Tuesday, April 20, 2010

W. Eugene Smith.


W. Eugene Smith. Photographs by W. Eugene Smith. Text by Britt Salvesen, Enrica Viganò. La Fabrica, 2010. 240 pp., 175 black & white illustrations, 10½x13".

William Eugene Smith was an American photo-journalist credited by many with being the creator of the photo-essay format.

His work's characterized by a strong sense of empathy and social conscience, and he himself was known for an integrity and idealism that was so fierce that it often became self-destructive.

His vivid photo-essays taken during World War II and his work for LIFE magazine launched his photography, but he eventually felt more at home working as an independent artist (read more about W. Eugene Smith here and here for example).
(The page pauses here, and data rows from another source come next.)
(** * Fruchterman-Reingold layout engine of Graph_Visualizer_WASM

    A shallow embedding of the algorithmic core of [src/GraphVisualizer.tsx]:
    [generateRandomGraph], [fruchtermanReingoldStep] and the cooling rule of
    the animation loop, followed by the properties of the layout engine.

    The TypeScript code computes on JavaScript numbers.  The embedding is
    written once over an interface [Number] of the operations the code uses
    and is instantiated twice: with the binary64 floats of the kernel
    ([float64], the arithmetic the program really runs, used to evaluate the
    code on concrete inputs) and with the real numbers ([real], the exact
    arithmetic in which the layout formulas are stated, used for the algebraic
    and order properties).  Properties that do not depend on arithmetic at all
    are proved for every instance. *)

From Stdlib Require Import ZArith List Ascii Reals Lra Lia Floats.
From stdpp Require Import base decidable option numbers list gmap strings pretty.

Local Open Scope Z_scope.

(** ** Numbers *)

(** The operations on JavaScript numbers that the source uses.  Integer
    quantities of the source (vertex ids, array indices, [numVertices],
    [numEdges]) are integers [Z]; [of_Z] is the number with that value and
    [Math_floor] goes back. *)
Class Number (num : Type) := {
  of_Z : Z -> num;
  lit_0_01 : num;                       (* the literal 0.01 *)
  lit_0_95 : num;                       (* the literal 0.95 *)
  lit_0_5 : num;                        (* the literal 0.5 *)
  add : num -> num -> num;
  sub : num -> num -> num;
  mul : num -> num -> num;
  div : num -> num -> num;
  Math_sqrt : num -> num;
  Math_min : num -> num -> num;
  Math_max : num -> num -> num;
  Math_floor : num -> Z;
  gt : num -> num -> bool;              (* a > b *)
  lt : num -> num -> bool               (* a < b *)
}.

(** *** binary64 *)

Module Float64.

(** The double nearest to an integer (ties to even, overflow to infinity). *)
Definition of_Z (z : Z) : float :=
  SF2Prim (binary_normalize prec emax z 0 false).

(** [Math.floor] of a finite double, as an integer.  A double is
    [(-1)^s * m * 2^e]; shifting by a negative [e] rounds towards minus
    infinity.  Infinities and NaN have no integer floor; the generator only
    floors products of a finite draw and an integer. *)
Definition floor (f : float) : Z :=
  match Prim2SF f with
  | S754_finite s m e => Z.shiftl (if s then Z.neg m else Z.pos m) e
  | _ => 0
  end.

Definition is_neg_zero (f : float) : bool :=
  match classify f with NZero => true | _ => false end.

Definition is_pos_zero (f : float) : bool :=
  match classify f with PZero => true | _ => false end.

(** [Math.max(a, b)]: NaN if either is NaN, and [-0] is below [+0]. *)
Definition max (a b : float) : float :=
  if is_nan a then a
  else if is_nan b then b
  else if PrimFloat.ltb a b then b
  else if PrimFloat.ltb b a then a
  else if is_neg_zero a then b else a.

(** [Math.min(a, b)]: NaN if either is NaN, and [-0] is below [+0]. *)
Definition min (a b : float) : float :=
  if is_nan a then a
  else if is_nan b then b
  else if PrimFloat.ltb a b then a
  else if PrimFloat.ltb b a then b
  else if is_pos_zero a then b else a.

End Float64.

(* 0.01 and 0.95 denote the nearest doubles, as in JavaScript. *)
#[local] Set Warnings "-inexact-float".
This monograph entitled 'W. Eugene Smith' "reproduces images from six classic sequences: Country Doctor, which portrays the selfless and sometimes frustrating work of a doctor in rural America; Spanish Village, the most powerful photographic study of 1950s Spain; Nurse Midwife,which examines the life of a black woman in the American south; A Man of Mercy,which documents Dr. Albert Schweitzer’s humanitarian work in Africa; Pittsburgh, Smith’s first freelance assignment, previously unpublished; and Minamata, a photo-essay recording the effects caused by a mercury spill in a region inhabited by Japanese fishermen.

Writings by W. Eugene Smith, clarifying his field techniques and guiding principles, are included here in an English-language insert, alongside the tale of his most praised photograph, 'AWalk to a Paradise Garden', and an essay on Spain in the 1950s, the setting for his Spanish Village essay."
-- part of publisher's description.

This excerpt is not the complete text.